▶

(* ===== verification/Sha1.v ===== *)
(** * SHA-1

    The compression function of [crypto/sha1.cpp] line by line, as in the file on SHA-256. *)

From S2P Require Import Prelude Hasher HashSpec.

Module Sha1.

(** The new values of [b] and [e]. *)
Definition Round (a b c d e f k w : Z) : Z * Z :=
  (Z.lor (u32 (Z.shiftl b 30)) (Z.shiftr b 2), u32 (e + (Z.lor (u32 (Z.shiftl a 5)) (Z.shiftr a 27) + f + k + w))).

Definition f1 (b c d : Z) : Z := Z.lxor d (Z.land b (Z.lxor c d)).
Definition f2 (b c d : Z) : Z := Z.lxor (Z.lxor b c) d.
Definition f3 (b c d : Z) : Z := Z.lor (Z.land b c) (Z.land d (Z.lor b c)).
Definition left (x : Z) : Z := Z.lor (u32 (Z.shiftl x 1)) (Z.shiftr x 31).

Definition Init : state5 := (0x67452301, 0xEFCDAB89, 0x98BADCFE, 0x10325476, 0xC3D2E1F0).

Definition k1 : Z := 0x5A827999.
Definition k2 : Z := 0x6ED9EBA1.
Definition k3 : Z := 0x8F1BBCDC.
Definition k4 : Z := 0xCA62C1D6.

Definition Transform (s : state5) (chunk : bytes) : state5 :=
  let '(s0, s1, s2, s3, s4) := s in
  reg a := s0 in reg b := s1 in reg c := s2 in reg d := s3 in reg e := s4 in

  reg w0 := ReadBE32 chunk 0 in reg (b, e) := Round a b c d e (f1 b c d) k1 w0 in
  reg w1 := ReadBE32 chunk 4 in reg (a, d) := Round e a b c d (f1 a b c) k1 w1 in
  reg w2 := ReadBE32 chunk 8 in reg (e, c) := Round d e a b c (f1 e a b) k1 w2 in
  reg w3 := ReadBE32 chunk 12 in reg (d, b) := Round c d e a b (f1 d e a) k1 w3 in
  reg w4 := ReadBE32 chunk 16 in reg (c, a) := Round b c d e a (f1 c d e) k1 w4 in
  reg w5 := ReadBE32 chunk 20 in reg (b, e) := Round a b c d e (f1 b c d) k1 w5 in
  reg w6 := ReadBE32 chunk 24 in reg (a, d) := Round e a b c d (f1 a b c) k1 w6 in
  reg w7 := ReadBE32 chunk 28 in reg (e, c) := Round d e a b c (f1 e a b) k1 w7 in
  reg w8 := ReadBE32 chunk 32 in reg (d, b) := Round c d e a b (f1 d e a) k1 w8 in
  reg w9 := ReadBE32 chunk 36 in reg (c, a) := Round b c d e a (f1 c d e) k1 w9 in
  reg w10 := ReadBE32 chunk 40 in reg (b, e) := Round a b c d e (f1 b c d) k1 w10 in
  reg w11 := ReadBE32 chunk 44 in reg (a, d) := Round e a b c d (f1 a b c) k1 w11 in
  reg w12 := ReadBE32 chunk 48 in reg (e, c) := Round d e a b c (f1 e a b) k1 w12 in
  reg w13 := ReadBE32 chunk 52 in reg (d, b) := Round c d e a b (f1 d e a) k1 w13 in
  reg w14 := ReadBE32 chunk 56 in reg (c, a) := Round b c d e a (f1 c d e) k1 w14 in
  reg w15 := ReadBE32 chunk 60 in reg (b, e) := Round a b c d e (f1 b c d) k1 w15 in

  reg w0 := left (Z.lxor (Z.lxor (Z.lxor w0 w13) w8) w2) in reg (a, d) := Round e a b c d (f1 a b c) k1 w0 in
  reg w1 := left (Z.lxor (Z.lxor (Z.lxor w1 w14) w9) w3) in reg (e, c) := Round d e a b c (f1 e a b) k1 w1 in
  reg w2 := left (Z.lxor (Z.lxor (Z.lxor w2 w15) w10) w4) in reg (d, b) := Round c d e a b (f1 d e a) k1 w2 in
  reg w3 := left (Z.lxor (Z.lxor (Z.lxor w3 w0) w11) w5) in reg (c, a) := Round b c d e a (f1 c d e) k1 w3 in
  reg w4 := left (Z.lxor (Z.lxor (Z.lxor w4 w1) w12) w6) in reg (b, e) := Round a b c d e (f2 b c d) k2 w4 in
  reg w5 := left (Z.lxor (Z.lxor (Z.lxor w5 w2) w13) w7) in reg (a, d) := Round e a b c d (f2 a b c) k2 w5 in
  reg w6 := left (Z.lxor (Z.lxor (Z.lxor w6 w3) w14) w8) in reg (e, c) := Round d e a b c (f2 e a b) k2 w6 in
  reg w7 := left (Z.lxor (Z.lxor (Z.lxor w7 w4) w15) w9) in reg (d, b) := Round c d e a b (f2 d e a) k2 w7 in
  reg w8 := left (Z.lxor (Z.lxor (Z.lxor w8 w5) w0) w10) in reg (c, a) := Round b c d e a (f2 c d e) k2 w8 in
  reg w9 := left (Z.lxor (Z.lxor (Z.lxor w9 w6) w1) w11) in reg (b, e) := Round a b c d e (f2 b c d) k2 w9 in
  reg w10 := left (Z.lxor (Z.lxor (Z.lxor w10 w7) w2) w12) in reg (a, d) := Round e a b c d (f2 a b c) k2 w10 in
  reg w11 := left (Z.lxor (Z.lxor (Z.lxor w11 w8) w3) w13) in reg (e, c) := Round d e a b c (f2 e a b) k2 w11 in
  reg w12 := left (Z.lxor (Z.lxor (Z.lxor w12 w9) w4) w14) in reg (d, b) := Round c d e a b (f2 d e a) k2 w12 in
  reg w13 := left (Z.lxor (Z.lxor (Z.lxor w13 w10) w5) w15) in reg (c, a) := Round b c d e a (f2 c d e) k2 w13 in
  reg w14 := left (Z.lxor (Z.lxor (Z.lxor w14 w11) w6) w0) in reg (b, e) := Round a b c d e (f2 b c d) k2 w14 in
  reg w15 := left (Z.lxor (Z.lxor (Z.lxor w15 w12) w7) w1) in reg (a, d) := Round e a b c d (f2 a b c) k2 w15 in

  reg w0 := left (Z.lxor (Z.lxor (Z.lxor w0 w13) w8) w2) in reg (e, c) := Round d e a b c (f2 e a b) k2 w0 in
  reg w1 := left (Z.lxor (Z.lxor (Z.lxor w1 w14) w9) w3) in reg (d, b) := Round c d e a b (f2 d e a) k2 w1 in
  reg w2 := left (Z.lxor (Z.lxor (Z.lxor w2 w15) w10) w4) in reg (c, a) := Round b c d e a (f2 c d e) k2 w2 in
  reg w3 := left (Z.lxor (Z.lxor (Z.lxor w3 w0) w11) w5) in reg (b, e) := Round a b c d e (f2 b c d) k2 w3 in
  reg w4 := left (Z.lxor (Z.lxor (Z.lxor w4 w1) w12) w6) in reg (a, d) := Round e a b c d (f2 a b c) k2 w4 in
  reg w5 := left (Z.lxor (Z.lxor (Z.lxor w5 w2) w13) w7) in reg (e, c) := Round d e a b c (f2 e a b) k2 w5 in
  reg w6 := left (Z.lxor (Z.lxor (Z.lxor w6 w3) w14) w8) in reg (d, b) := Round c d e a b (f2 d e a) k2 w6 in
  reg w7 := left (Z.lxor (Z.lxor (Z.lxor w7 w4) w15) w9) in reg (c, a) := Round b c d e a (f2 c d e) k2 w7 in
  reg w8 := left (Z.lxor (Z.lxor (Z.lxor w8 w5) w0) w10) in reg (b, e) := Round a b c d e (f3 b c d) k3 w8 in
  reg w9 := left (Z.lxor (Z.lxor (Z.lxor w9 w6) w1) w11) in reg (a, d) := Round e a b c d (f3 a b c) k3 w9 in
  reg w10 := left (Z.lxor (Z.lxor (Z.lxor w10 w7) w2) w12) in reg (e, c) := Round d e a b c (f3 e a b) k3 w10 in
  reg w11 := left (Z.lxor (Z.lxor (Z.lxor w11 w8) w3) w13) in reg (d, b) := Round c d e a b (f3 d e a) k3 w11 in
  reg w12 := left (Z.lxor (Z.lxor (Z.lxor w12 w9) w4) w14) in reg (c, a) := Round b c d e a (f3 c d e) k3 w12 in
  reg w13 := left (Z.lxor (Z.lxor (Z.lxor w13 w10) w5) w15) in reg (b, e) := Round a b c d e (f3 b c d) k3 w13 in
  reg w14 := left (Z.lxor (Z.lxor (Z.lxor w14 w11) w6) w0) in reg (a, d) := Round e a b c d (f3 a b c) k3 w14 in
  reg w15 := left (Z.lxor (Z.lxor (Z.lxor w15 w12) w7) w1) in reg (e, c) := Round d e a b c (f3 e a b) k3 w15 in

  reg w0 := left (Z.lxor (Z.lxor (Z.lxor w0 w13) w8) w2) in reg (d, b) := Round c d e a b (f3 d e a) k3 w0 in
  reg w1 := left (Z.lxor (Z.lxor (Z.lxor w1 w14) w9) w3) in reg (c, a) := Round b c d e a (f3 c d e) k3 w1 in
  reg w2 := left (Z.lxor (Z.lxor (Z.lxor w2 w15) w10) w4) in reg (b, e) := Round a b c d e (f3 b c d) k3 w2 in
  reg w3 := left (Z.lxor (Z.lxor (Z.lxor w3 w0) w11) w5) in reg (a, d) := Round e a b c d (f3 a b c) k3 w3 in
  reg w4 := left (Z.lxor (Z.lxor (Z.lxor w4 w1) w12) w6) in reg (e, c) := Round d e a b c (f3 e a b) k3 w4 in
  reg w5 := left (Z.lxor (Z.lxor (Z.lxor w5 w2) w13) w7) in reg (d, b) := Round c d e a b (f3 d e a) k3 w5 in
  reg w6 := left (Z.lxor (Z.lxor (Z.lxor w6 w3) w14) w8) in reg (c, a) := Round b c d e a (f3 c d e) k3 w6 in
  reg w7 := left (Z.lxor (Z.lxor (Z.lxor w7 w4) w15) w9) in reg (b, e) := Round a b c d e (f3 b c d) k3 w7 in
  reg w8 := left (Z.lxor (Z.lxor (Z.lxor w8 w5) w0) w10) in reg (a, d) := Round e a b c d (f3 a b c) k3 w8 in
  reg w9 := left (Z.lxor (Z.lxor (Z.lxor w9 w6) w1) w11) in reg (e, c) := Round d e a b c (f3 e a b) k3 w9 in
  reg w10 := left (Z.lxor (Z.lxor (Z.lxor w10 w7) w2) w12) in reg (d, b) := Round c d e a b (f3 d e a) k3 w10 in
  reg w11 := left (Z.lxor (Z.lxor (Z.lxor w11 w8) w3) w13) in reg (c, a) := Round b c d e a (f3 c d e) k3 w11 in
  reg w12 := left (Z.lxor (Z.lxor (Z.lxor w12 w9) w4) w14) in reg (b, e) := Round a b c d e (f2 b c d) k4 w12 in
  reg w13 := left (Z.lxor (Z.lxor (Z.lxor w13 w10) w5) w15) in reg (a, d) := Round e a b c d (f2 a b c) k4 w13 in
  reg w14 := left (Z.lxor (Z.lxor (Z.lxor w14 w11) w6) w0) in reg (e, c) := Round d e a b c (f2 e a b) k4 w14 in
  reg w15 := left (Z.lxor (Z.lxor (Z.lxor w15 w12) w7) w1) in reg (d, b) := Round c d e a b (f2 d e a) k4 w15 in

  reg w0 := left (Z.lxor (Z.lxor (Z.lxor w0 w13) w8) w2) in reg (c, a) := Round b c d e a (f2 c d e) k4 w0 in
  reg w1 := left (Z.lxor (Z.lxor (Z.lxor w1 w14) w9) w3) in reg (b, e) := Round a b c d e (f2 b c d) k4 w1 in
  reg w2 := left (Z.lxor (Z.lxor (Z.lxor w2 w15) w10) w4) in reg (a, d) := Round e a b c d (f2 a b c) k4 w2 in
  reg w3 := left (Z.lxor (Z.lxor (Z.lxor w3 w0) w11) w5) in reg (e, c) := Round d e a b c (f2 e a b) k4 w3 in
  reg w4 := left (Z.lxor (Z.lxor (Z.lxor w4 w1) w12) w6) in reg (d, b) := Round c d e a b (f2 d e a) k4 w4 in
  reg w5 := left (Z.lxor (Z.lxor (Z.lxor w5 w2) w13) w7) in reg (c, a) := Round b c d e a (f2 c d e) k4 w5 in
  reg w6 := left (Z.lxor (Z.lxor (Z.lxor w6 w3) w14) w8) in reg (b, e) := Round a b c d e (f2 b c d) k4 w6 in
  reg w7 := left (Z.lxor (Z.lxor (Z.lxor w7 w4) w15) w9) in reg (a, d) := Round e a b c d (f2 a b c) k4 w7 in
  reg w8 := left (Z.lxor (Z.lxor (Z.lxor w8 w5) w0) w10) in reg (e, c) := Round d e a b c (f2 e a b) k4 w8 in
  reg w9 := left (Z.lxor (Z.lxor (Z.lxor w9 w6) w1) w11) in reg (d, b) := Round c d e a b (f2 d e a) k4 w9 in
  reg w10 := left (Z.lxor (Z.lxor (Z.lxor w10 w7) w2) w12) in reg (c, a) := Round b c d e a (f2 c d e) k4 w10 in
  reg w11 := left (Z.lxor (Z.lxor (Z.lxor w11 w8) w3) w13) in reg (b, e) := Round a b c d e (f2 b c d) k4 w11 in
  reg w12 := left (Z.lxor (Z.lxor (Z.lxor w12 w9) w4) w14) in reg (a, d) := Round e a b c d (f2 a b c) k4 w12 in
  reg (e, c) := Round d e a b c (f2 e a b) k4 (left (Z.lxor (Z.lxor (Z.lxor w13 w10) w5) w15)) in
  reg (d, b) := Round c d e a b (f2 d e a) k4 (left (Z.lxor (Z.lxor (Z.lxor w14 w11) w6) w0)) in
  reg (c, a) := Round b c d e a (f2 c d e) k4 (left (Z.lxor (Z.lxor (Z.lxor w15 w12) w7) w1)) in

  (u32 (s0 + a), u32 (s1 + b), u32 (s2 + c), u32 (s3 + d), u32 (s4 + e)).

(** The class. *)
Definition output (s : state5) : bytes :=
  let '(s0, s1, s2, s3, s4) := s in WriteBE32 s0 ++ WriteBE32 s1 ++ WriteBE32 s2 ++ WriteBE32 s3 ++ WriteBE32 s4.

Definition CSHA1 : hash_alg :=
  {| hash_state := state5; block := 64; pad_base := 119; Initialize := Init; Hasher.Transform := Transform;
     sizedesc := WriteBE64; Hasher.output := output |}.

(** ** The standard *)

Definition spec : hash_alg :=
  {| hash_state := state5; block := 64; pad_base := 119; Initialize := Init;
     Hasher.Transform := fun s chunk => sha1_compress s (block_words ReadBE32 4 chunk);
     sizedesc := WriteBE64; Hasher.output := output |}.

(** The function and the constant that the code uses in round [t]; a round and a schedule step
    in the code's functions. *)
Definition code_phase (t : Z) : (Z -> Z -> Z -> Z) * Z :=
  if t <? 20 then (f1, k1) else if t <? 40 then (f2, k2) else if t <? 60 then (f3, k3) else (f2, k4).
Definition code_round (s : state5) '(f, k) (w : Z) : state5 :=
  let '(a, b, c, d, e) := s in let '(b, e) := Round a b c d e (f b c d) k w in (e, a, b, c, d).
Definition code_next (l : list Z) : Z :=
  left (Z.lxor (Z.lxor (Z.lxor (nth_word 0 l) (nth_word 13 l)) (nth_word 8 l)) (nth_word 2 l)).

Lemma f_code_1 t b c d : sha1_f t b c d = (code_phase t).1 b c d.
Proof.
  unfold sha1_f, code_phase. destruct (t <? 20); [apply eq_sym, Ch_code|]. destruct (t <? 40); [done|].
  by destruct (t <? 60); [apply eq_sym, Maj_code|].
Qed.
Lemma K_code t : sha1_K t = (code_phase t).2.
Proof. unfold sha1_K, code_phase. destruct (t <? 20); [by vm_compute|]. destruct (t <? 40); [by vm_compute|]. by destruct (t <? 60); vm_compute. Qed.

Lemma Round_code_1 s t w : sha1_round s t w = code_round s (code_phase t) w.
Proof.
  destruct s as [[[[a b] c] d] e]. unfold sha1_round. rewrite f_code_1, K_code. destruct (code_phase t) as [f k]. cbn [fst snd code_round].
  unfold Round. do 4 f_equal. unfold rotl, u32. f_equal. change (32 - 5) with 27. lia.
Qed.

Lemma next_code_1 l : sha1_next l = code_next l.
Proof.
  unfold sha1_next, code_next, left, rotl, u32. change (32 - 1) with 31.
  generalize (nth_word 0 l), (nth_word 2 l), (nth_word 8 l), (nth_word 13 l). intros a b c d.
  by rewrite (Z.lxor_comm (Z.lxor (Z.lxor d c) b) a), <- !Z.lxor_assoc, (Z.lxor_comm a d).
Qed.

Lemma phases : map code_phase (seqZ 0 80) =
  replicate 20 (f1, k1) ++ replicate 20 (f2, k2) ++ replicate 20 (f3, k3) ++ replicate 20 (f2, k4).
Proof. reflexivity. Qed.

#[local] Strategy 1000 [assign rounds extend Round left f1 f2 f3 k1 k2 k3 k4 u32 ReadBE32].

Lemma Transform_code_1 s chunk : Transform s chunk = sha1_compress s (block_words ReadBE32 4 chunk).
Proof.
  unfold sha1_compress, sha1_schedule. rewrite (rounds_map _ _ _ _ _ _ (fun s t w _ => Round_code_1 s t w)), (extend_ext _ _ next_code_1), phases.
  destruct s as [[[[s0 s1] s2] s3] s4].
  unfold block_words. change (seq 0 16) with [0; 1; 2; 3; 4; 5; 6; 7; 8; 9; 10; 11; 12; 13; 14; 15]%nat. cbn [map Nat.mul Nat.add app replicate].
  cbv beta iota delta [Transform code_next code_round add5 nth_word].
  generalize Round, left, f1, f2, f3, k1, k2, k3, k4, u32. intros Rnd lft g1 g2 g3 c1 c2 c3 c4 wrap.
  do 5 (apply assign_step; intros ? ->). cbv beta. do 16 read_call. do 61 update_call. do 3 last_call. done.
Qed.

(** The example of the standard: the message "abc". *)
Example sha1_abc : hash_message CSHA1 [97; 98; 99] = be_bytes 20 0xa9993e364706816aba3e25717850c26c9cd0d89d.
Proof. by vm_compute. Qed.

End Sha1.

◀

> **Task prompt**: What is the number of lines in the records holding "land"? Give the number alone.

> **Your response**: 2